Mo Collins

No. 79
- Position: Offensive lineman

Personal information
- Born: September 22, 1976 Charlotte, North Carolina, U.S.
- Died: October 26, 2014 (aged 38) Charlotte, North Carolina, U.S.
- Listed height: 6 ft 4 in (1.93 m)
- Listed weight: 325 lb (147 kg)

Career information
- High school: West Charlotte (NC)
- College: Florida
- NFL draft: 1998: 1st round, 23rd overall pick

Career history

Playing
- Oakland Raiders (1998–2003);

Operations
- Charlotte Speed (2013) (GM);

Awards and highlights
- 2× SEC Championship (1995, 1996); Bowl Alliance national champion (1996);

Career NFL statistics
- Games played: 71
- Games started: 64
- Stats at Pro Football Reference

= Mo Collins (American football) =

American football player and executive (1976–2014)

Damon Jamal "Mo" Collins (September 22, 1976 – October 26, 2014), was an American professional football player who was an offensive lineman in the National Football League (NFL) for six seasons during the 1990s and early 2000s.
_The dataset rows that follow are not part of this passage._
Definition edit_file args ctx w : outcome (result ZeptoError ToolOutput) * W :=
  match arg_str args "path" with
  | None => (Ret (Err (missing "path")), w)
  | Some path =>
    match edit_of args with
    | Err e => (Ret (Err e), w)
    | Ok e =>
      match checked_path w path ctx with
      | Err e => (Ret (Err e), w)
      | Ok (p, workspace) =>
        if is_empty_edit e then (Ret (Err (Errors.Tool "'old_text' must not be empty")), w)
        else
          match read_to_string w p with
          | Err e => (Ret (Err (read_failed p e)), w)
          | Ok content =>
            match edited p content e with
            | Panic => (Panic, w)
            | Ret (Err e) => (Ret (Err e), w)
            | Ret (Ok (new_content, report)) =>
              match write_file_secure w p workspace new_content with
              | (Err e, w) => (Ret (Err e), w)
              | (Ok _, w) => (Ret (Ok (ToolOutput.llm_only report)), w)
              end
            end
          end
      end
    end
  end.
End tools.

(** ** Truncation *)

Lemma lines_inclusive_subadditive a b :
  (length (lines_inclusive (a +:+ b)) ≤ length (lines_inclusive a) + length (lines_inclusive b))%nat.
Proof.
  induction a as [|c a IH]; [done|]. change (String c a +:+ b) with (String c (a +:+ b)).
  cbn [lines_inclusive]. destruct (Ascii.eqb c lf); [cbn; lia|].
  destruct (lines_inclusive (a +:+ b)) as [|x xs], (lines_inclusive a) as [|y ys]; cbn in *; lia.
Qed.

Lemma lines_inclusive_take n s :
  (length (lines_inclusive (str_take n s)) ≤ length (lines_inclusive s))%nat.
Proof.
  revert n. induction s as [|c s IH]; intros [|n]; cbn [str_take lines_inclusive length]; [lia..|].
  specialize (IH n). destruct (Ascii.eqb c lf); [cbn; lia|].
  destruct (lines_inclusive (str_take n s)), (lines_inclusive s); cbn in *; lia.
Qed.

Lemma lines_inclusive_single s l : l ∈ lines_inclusive s → length (lines_inclusive l) = 1%nat.
Proof.
  revert l. induction s as [|c s IH]; intros l; cbn [lines_inclusive]; [by intros ?%elem_of_nil|].
  destruct (Ascii.eqb c lf) eqn:E.
  - intros [->|Hl]%elem_of_cons; [|by apply IH]. cbn. by rewrite E.
  - destruct (lines_inclusive s) as [|x xs] eqn:Es.
    + intros ->%list_elem_of_singleton. cbn. by rewrite E.
    + intros [->|Hl]%elem_of_cons; [|apply IH; by right].
      assert (length (lines_inclusive x) = 1%nat) as Hx by (apply IH; by left).
      cbn [lines_inclusive]. rewrite E. by destruct (lines_inclusive x) as [|? []].
Qed.

(** [r] is [kept], part of the output within the limits, and a note. *)
Definition truncated_to (output : string) (max_lines max_bytes : Z) (r kept : string) : Prop :=
  (∃ omitted, output = kept +:+ omitted ∧ omitted ≠ "") ∧ len kept ≤ max_bytes ∧
  Z.of_nat (length (lines_inclusive kept)) ≤ max_lines ∧
  ∃ note, r = kept +:+ note ∧ contains note "[output truncated at " = true.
Collins played college football for the University of Florida, and was a member of a national championship team. The Oakland Raiders selected him in the first round of the 1998 NFL draft, and he played his entire professional career for the Raiders.

== Early life ==

Collins was born in Charlotte, North Carolina in 1976. He attended West Charlotte High School in Charlotte, and he played high school football for the West Charlotte Lions. Collins was a key member of the Lions' North Carolina 4A state championship team in 1993. The Charlotte Observer ranked him as one of the top five high school football players in the state of North Carolina in 1993.

== College career ==

Collins accepted an athletic scholarship to attend the University of Florida in Gainesville, Florida, where he played for coach Steve Spurrier's Florida Gators football team from 1995 to 1997. As a true freshman in 1994, Collins suffered a foot injury and was redshirted by the Gators coaching staff, but became a full-time starter the following season. Collins was a member of the 1995 Gators team that went 12–0 in the regular season and played the Nebraska Cornhuskers for the Bowl Alliance national title in the Fiesta Bowl, and the 1996 Gators team that defeated the Florida State Seminoles 52–20 to win the Bowl Alliance national championship in the Sugar Bowl. After his junior year in 1997, Collins decided to forgo his final year of NCAA eligibility and enter the NFL draft.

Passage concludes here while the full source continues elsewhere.